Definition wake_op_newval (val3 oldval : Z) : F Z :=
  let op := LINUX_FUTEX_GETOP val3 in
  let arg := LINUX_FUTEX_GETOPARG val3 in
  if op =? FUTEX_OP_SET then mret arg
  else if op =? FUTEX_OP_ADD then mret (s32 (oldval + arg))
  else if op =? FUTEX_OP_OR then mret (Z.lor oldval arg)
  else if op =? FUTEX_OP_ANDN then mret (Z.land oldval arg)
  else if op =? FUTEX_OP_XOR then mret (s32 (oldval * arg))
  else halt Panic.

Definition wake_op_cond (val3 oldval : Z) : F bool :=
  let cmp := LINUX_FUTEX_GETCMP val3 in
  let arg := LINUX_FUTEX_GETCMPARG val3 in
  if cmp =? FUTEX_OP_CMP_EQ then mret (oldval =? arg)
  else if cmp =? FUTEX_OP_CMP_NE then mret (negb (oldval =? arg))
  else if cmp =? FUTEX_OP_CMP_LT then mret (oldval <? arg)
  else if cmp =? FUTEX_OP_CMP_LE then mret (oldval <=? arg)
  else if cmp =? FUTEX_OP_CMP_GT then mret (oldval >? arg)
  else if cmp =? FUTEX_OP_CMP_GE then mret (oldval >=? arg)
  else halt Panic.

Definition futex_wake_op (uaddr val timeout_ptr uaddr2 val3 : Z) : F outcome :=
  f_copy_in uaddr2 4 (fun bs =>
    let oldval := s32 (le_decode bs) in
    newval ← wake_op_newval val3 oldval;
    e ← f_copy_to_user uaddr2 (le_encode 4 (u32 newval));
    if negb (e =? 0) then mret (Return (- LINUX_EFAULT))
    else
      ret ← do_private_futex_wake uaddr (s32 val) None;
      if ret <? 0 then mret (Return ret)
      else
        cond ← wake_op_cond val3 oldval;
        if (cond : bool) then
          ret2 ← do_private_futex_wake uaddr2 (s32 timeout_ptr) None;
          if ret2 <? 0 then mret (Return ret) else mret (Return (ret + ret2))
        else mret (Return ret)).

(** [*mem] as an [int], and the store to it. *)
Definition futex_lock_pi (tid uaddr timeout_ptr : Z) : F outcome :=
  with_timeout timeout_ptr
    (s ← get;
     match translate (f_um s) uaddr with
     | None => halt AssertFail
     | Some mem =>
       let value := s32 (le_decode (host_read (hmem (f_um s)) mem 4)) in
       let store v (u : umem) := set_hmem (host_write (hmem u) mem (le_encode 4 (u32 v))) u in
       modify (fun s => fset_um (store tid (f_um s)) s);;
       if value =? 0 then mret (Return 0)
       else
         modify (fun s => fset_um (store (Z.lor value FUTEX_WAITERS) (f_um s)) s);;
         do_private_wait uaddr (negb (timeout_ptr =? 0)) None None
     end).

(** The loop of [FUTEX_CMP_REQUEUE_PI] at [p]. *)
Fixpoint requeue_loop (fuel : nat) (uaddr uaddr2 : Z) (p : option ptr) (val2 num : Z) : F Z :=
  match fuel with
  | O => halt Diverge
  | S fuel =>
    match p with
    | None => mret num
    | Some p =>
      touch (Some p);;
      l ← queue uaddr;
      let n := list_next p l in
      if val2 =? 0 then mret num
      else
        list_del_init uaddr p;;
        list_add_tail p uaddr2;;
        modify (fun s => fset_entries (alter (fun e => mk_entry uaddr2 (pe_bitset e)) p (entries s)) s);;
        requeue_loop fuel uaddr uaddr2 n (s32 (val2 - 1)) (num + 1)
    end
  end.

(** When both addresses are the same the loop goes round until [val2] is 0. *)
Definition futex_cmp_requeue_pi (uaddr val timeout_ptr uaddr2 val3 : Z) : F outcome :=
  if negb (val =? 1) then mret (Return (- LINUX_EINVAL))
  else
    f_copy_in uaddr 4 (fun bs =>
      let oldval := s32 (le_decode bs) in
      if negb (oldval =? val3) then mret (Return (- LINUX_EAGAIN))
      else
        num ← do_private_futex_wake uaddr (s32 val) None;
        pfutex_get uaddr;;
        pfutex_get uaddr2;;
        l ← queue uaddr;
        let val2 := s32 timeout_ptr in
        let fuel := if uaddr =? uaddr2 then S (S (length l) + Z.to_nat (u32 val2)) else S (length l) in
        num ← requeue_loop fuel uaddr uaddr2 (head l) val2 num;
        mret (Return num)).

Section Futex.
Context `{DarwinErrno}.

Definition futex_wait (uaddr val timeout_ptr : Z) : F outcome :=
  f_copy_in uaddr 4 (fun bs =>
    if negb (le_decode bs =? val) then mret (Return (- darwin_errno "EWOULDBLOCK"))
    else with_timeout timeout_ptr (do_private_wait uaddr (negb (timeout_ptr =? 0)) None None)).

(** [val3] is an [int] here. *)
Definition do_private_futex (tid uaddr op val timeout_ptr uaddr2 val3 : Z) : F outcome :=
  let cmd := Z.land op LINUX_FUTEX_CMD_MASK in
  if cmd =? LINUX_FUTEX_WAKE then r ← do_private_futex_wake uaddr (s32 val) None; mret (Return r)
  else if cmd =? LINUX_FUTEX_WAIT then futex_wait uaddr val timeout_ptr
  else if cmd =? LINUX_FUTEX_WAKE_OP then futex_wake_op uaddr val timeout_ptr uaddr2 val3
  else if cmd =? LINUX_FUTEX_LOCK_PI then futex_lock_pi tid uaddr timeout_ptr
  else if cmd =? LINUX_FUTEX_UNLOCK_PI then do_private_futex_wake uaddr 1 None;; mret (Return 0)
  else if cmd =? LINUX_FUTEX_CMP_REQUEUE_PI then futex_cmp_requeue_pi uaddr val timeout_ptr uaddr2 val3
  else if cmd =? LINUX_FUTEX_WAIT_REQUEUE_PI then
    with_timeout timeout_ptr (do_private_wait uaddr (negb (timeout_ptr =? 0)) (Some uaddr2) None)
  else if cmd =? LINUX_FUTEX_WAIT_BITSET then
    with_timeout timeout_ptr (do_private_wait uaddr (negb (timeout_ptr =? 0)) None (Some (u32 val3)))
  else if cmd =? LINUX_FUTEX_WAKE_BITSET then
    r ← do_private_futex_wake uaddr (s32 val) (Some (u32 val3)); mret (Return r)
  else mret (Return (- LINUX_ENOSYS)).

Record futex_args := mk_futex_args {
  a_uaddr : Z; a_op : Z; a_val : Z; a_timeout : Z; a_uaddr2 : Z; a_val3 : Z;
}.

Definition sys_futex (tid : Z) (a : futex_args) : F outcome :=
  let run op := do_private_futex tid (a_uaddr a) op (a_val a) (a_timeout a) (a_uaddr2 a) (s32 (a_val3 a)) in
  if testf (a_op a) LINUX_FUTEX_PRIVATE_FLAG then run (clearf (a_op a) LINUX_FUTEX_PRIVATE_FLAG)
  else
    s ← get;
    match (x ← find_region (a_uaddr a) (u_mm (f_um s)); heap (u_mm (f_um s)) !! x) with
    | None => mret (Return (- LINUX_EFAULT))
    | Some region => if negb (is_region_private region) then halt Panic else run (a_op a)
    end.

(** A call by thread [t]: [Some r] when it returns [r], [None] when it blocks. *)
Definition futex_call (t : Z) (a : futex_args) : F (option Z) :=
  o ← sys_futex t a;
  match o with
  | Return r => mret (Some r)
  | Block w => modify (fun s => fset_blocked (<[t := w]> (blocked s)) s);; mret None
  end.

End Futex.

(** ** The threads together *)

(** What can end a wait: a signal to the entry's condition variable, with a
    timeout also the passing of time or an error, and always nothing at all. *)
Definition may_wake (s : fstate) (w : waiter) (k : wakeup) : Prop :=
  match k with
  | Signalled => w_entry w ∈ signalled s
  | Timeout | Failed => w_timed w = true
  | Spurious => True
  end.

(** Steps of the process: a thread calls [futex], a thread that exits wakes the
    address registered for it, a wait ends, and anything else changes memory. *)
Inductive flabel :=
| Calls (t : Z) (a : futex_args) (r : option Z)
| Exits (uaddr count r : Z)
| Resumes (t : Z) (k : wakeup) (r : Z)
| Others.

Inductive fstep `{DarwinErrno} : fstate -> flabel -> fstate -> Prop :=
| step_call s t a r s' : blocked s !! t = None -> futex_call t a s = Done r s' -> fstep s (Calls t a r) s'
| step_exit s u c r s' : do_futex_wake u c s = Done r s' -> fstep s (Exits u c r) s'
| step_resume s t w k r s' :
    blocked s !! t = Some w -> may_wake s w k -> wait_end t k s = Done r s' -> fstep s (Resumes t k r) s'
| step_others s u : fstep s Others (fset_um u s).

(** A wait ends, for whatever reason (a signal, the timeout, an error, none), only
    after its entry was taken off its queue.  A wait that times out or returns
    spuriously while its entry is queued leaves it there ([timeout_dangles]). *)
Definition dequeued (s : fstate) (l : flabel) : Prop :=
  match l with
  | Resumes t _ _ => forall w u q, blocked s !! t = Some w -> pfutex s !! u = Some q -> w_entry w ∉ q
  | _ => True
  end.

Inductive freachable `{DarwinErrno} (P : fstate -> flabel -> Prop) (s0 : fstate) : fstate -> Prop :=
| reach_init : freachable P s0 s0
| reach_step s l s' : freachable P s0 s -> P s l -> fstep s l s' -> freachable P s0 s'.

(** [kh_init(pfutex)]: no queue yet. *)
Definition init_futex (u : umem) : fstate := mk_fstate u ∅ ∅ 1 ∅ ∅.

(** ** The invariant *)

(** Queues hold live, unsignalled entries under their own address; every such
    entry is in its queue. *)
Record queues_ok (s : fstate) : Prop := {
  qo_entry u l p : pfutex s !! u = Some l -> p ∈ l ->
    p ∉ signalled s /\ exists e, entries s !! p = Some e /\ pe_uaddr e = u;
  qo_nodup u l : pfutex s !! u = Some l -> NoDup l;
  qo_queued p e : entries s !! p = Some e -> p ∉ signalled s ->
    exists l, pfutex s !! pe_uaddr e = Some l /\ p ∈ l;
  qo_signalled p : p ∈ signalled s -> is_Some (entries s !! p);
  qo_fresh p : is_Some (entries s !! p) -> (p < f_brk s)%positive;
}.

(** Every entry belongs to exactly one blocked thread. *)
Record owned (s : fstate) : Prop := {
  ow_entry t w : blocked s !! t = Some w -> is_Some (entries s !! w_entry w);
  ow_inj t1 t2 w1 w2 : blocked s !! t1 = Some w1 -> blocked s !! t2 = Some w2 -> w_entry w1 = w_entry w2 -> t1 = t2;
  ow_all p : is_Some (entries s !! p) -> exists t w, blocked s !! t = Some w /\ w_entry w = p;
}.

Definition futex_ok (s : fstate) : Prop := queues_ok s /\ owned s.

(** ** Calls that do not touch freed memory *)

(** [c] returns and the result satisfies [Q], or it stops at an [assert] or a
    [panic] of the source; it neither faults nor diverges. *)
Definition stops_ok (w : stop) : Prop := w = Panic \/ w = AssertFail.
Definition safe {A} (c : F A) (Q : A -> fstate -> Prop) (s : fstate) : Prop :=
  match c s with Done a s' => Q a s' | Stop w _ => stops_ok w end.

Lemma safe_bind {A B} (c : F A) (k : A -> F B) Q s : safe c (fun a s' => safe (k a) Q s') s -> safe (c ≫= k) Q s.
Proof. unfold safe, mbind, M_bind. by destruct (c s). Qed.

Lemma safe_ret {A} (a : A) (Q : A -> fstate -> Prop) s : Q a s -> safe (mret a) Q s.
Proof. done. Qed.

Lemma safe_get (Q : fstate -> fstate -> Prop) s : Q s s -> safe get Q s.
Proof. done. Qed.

__ACTION ITEM__. Only one part of the material above is to be transcribed, namely the lines starting with the line that has "Definition init_futex (u" and going on through the line that has "Definition stops_ok (w", exactly as they stand.

__WRITTEN REPLY__.
Definition init_futex (u : umem) : fstate := mk_fstate u ∅ ∅ 1 ∅ ∅.

(** ** The invariant *)

(** Queues hold live, unsignalled entries under their own address; every such
    entry is in its queue. *)
Record queues_ok (s : fstate) : Prop := {
  qo_entry u l p : pfutex s !! u = Some l -> p ∈ l ->
    p ∉ signalled s /\ exists e, entries s !! p = Some e /\ pe_uaddr e = u;
  qo_nodup u l : pfutex s !! u = Some l -> NoDup l;
  qo_queued p e : entries s !! p = Some e -> p ∉ signalled s ->
    exists l, pfutex s !! pe_uaddr e = Some l /\ p ∈ l;
  qo_signalled p : p ∈ signalled s -> is_Some (entries s !! p);
  qo_fresh p : is_Some (entries s !! p) -> (p < f_brk s)%positive;
}.

(** Every entry belongs to exactly one blocked thread. *)
Record owned (s : fstate) : Prop := {
  ow_entry t w : blocked s !! t = Some w -> is_Some (entries s !! w_entry w);
  ow_inj t1 t2 w1 w2 : blocked s !! t1 = Some w1 -> blocked s !! t2 = Some w2 -> w_entry w1 = w_entry w2 -> t1 = t2;
  ow_all p : is_Some (entries s !! p) -> exists t w, blocked s !! t = Some w /\ w_entry w = p;
}.

Definition futex_ok (s : fstate) : Prop := queues_ok s /\ owned s.

(** ** Calls that do not touch freed memory *)

(** [c] returns and the result satisfies [Q], or it stops at an [assert] or a
    [panic] of the source; it neither faults nor diverges. *)
Definition stops_ok (w : stop) : Prop := w = Panic \/ w = AssertFail.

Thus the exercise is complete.